Evaluating and Improving Factuality in Multimodal Abstractive Summarization

David Wan; Mohit Bansal

マルチモーダル抽象要約における事実性の評価と改善

抽象的文書要約の事実性を評価するための現在の測定基準は、人間の判断と高い相関関係を達成していますが、それらは視覚モダリティを説明していないため、視覚と言語の要約には適切ではありません。 CLIPScore と BERTScore の単純な重み付けの組み合わせである CLIPBERTScore を提案し、それぞれ画像要約と文書要約の間の堅牢性と強力な事実検出パフォーマンスを活用します。次に、マルチモーダル事実性メトリクスの品質を評価するためのメタ評価ベンチマークがないため、ドキュメントと画像に関する事実性の人間の判断を収集します。ゼロショット設定での 2 つのメトリックのこの単純な組み合わせが、ドキュメントの要約に関する既存の事実性メトリックよりも高い相関関係を達成し、既存のマルチモーダル要約メトリックよりも優れており、タスク用に特別に微調整された強力なマルチモーダル事実性メトリックと競合的に機能することを示します。私たちの徹底的な分析は、4 つの事実性指標評価ベンチマークにおける CLIPBERTScore とそのコンポーネントの堅牢性と高い相関関係を示しています。最後に、CLIPBERTScore メトリクスの 2 つの実用的なダウンストリームアプリケーションを示します。トレーニング中に焦点を当てる重要な画像を選択するため、および強化学習の報酬として、自動および人間による評価に関してマルチモーダルサマリー生成の事実性を向上させるためです。私たちのデータとコードは、https://github.com/meetdavidwan/faithful-multimodal-summ で公開されています。

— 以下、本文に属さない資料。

(** ** Prefix masks *)

Definition prefix_mask (k : Z) : Z := Z.shiftl (Z.ones (32 - k)) k.

(** An entry as the loaders build it: a prefix mask of [32 - k] bits and an
    aligned start. *)
Definition wf_entry (e : geoEntry) : Prop :=
  exists k, 0 <= k <= 32 /\ mask e = prefix_mask k /\
    0 <= start e < 2 ^ 32 /\ (2 ^ k | start e).

Definition contains (e : geoEntry) (addr : Z) : Prop := Z.land addr (mask e) = start e.

Lemma land_prefix_mask a k :
  0 <= a < 2 ^ 32 -> 0 <= k <= 32 -> Z.land a (prefix_mask k) = a / 2 ^ k * 2 ^ k.
Proof.
  intros Ha Hk. unfold prefix_mask. rewrite <- Z.shiftr_div_pow2, <- Z.shiftl_mul_pow2 by lia.
  apply Z.bits_inj'. intros i Hi. rewrite Z.land_spec.
  destruct (Z.lt_ge_cases i k).
  - rewrite !Z.shiftl_spec_low by lia. apply andb_false_r.
  - rewrite !Z.shiftl_spec, Z.shiftr_spec by lia.
    replace (i - k + k) with i by lia.
    destruct (Z.lt_ge_cases i 32).
    + rewrite Z.ones_spec_low by lia. apply andb_true_r.
    + rewrite Z.ones_spec_high by lia. rewrite andb_false_r. symmetry.
      destruct (Z.eq_dec a 0) as [->|]; [apply Z.bits_0|].
      apply Z.bits_above_log2; [lia|].
      assert (Z.log2 a < 32); [|lia]. apply Z.log2_lt_pow2; lia.
Qed.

Current metrics for evaluating factuality for abstractive document summarization have achieved high correlations with human judgment, but they do not account for the vision modality and thus are not adequate for vision-and-language summarization. We propose CLIPBERTScore, a simple weighted combination of CLIPScore and BERTScore to leverage the robustness and strong factuality detection performance between image-summary and document-summary, respectively. Next, due to the lack of meta-evaluation benchmarks to evaluate the quality of multimodal factuality metrics, we collect human judgments of factuality with respect to documents and images. We show that this simple combination of two metrics in the zero-shot setting achieves higher correlations than existing factuality metrics for document summarization, outperforms an existing multimodal summarization metric, and performs competitively with strong multimodal factuality metrics specifically fine-tuned for the task. Our thorough analysis demonstrates the robustness and high correlation of CLIPBERTScore and its components on four factuality metric-evaluation benchmarks. Finally, we demonstrate two practical downstream applications of our CLIPBERTScore metric: for selecting important images to focus on during training, and as a reward for reinforcement learning to improve factuality of multimodal summary generation w.r.t automatic and human evaluation. Our data and code are publicly available at https://github.com/meetdavidwan/faithful-multimodal-summ

updated: Fri Nov 04 2022 16:50:40 GMT+0000 (UTC)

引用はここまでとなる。